──────── DATA FOR PROCESSING

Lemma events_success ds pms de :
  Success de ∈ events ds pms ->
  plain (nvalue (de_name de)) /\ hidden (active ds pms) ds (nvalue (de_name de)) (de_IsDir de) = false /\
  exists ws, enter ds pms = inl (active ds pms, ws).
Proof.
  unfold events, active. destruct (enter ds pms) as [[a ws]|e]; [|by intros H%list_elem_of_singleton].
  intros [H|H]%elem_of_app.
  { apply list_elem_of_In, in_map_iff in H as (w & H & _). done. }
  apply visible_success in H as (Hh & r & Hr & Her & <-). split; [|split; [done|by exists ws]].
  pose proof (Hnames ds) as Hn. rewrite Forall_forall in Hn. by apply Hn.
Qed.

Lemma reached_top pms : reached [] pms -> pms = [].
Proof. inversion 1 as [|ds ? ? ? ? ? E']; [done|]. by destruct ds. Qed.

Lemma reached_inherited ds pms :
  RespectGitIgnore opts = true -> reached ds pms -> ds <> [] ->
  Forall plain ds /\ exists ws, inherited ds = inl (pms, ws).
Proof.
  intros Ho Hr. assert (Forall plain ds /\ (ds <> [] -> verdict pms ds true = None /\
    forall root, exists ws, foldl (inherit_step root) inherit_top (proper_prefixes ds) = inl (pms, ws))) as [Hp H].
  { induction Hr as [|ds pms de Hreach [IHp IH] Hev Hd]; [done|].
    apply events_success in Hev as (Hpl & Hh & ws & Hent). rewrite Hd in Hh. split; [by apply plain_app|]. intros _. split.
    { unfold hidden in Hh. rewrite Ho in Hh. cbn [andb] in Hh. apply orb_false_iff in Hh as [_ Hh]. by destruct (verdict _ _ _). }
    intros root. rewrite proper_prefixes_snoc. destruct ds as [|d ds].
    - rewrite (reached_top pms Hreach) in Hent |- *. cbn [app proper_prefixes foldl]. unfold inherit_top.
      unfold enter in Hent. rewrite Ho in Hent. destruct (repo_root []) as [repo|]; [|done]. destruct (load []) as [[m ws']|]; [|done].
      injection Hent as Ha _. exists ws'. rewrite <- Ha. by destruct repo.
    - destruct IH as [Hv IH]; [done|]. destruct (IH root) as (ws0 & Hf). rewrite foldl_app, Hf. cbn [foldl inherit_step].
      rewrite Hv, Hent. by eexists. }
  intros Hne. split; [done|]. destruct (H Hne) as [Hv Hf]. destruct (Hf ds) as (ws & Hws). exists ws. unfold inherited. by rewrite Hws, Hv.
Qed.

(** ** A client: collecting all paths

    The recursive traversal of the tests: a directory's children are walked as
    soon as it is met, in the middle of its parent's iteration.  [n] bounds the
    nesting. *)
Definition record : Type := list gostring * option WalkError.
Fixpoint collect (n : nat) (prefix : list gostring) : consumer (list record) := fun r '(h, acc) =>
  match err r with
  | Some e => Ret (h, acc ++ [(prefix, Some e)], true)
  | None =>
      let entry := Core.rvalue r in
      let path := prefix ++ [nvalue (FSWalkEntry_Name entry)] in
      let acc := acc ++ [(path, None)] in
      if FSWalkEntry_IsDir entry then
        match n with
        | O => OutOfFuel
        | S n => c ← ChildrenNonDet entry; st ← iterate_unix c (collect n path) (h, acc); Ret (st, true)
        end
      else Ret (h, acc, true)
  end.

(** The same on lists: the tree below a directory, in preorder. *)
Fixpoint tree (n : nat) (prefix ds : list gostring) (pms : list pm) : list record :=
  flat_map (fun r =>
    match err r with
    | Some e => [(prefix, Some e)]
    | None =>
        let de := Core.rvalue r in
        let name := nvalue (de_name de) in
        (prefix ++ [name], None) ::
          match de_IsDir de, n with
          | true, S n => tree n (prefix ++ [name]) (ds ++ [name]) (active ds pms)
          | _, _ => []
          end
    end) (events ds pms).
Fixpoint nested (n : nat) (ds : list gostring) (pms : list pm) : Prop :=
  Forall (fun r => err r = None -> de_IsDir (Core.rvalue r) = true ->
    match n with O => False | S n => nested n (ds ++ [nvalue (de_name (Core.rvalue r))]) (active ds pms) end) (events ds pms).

────────────────

■ **WORK TO BE COMPLETED**: Taking the entries above, write out exactly the lines starting with the line containing "apply events_success in" and going on through the line containing "nesting. *)", both included, and nothing else.

■ **ANSWER TO THIS PROBLEM**:
    apply events_success in Hev as (Hpl & Hh & ws & Hent). rewrite Hd in Hh. split; [by apply plain_app|]. intros _. split.
    { unfold hidden in Hh. rewrite Ho in Hh. cbn [andb] in Hh. apply orb_false_iff in Hh as [_ Hh]. by destruct (verdict _ _ _). }
    intros root. rewrite proper_prefixes_snoc. destruct ds as [|d ds].
    - rewrite (reached_top pms Hreach) in Hent |- *. cbn [app proper_prefixes foldl]. unfold inherit_top.
      unfold enter in Hent. rewrite Ho in Hent. destruct (repo_root []) as [repo|]; [|done]. destruct (load []) as [[m ws']|]; [|done].
      injection Hent as Ha _. exists ws'. rewrite <- Ha. by destruct repo.
    - destruct IH as [Hv IH]; [done|]. destruct (IH root) as (ws0 & Hf). rewrite foldl_app, Hf. cbn [foldl inherit_step].
      rewrite Hv, Hent. by eexists. }
  intros Hne. split; [done|]. destruct (H Hne) as [Hv Hf]. destruct (Hf ds) as (ws & Hws). exists ws. unfold inherited. by rewrite Hws, Hv.
Qed.

(** ** A client: collecting all paths

    The recursive traversal of the tests: a directory's children are walked as
    soon as it is met, in the middle of its parent's iteration.  [n] bounds the
    nesting. *)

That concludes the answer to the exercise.